Ainda não há qualquer subsídio para auxiliar produtores que amargam prejuízos pela perda de sua criação e perda da qualidade de seus produtos, o que retrai a classe apícola e propicia a clandestinidade. Há urgência de investimentos para os produtores e para pesquisas. Considera-se que a integração Centros de Pesquisa e Defesa Sanitária possam auxiliar estas ações. Finalmente, urge a modificação dos parâmetros físico-quimicos de qualidade vigentes na legislação brasileira para os nossos méis, uma vez que não se utilizam parâmetros microbiológicos, bem como os índices de tolerância (como, por exemplo, o de HMF) que devem ser revistos.

7.Referências Bibliográficas

BRASIL. Instrução Normativa n° 11, de 20 de outubro de 2000. Regulamento Técnico de Identidade e Qualidade do Mel (Anexo), 2000. Disponível em: . Acesso em 01/01/2010.

CARVALHO, A. C. P. Pólen de Stryphnodendron polyphyllum como agente causador da cria ensacada brasileira em Apis mellifera L. 1998. 60p.
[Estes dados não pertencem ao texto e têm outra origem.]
(* ===== verification/DeliveryRuns.v ===== *)
(** * Delivery verification: runs

    What holds in every sequence of requests about deliveries, restarts of the process
    and failing disks: the log of a parcel is a history of an abstract machine, a
    settlement passes only where the parcel was handed over and accepted, tagged photos
    answer a challenge that was issued, and a refused request changes nothing. *)

From S2P Require Import Prelude PyBytes PyDatetime PyFloat PyHoare PyStore DeliveryVerification.
#[local] Open Scope string_scope.
#[local] Open Scope py_scope.

(** ** The way of a parcel

    Where a parcel is, told by its log: who may hand it on, and what the yes of the
    buyer or the buyer's silence means. *)

Inductive stage : Type := AtSeller | Offered | Carried | WrongParcel | Handed (at_ : datetime) (accepted : bool).
Definition by_carrier (t : dv_terms) (e : event) : Prop := ev_actor e = dv_logistics t.
(** Silence counts from the hand-over, where the scene lets it count. *)
Definition silent_long_enough (t : dv_terms) (handed : datetime) (e : event) : Prop :=
  dv_high_risk t = false /\ exists silent, dv_silent t = Some silent /\ (0 < silent)%Z /\ (handed + silent * US_PER_SECOND <= ev_at e)%Z.
Inductive parcel_step (t : dv_terms) (e : event) : stage -> stage -> Prop :=
| step_ship : ev_kind e = "seller_shipped" -> ev_actor e = Some (dv_seller t) -> parcel_step t e AtSeller Offered
| step_intake : ev_kind e = "logistics_intake_ok" -> by_carrier t e -> parcel_step t e Offered Carried
| step_wrong : ev_kind e = "logistics_wrong_item" -> by_carrier t e -> parcel_step t e Offered WrongParcel
| step_deliver : ev_kind e = "logistics_delivered" -> by_carrier t e -> parcel_step t e Carried (Handed (ev_at e) false)
| step_confirm a b : ev_kind e = "buyer_confirmed" -> parcel_step t e (Handed a b) (Handed a true)
| step_reject a b : ev_kind e = "buyer_rejected" -> parcel_step t e (Handed a b) (Handed a b)
| step_silence a b : ev_kind e = "buyer_silent_default" -> silent_long_enough t a e -> parcel_step t e (Handed a b) (Handed a true)
| step_other p : ev_kind e ∉ ["seller_shipped"; "logistics_intake_ok"; "logistics_wrong_item"; "logistics_delivered";
                              "buyer_confirmed"; "buyer_rejected"; "buyer_silent_default"] -> parcel_step t e p p.
Inductive parcel_log (t : dv_terms) : list event -> stage -> Prop :=
| log_start : parcel_log t [] AtSeller
| log_next l e p q : parcel_log t l p -> parcel_step t e p q -> parcel_log t (l ++ [e]) q.

(** The statuses a session may have at a stage. *)
Definition stands (p : stage) : list dv_status :=
  match p with
  | AtSeller => [AWAITING_SELLER_SHIP]
  | Offered => [AWAITING_LOGISTICS_INTAKE]
  | Carried => [IN_TRANSIT]
  | WrongParcel => [WRONG_ITEM]
  | Handed _ false => [AWAITING_BUYER_RECEIPT; REJECTED]
  | Handed _ true => [BUYER_CONFIRMED; BUYER_SILENT_DEFAULT; REJECTED; VERIFIED]
  end.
Dissertação (Mestrado em Entomologia) - Universidade Federal de Viçosa, Viçosa, 1998.

CODEX STANDARD. Codex Standard for Honey (CODEX STAN. 12-1981), 1981. Disponível em: Acesso em 07/06/2010.

PÉREZ, R. A.; IGLESIAS, M. T.; PUEYO, E.; GONZÁLEZ, M.; LORENZO, C. Amino Acid Composition and Antioxidant Capacity of Spanish Honeys. Journal of Agricultural and Food Chemistry, 55, p. 360-365, 2007.

LORENZON, M. C. A.; GONÇALVES, E..G. B.; PEIXOTO, E L T. Censo Apícola 2006. Análise Conjuntural. Rio de Janeiro: SESCOOP-RJ, 2008. 10 p.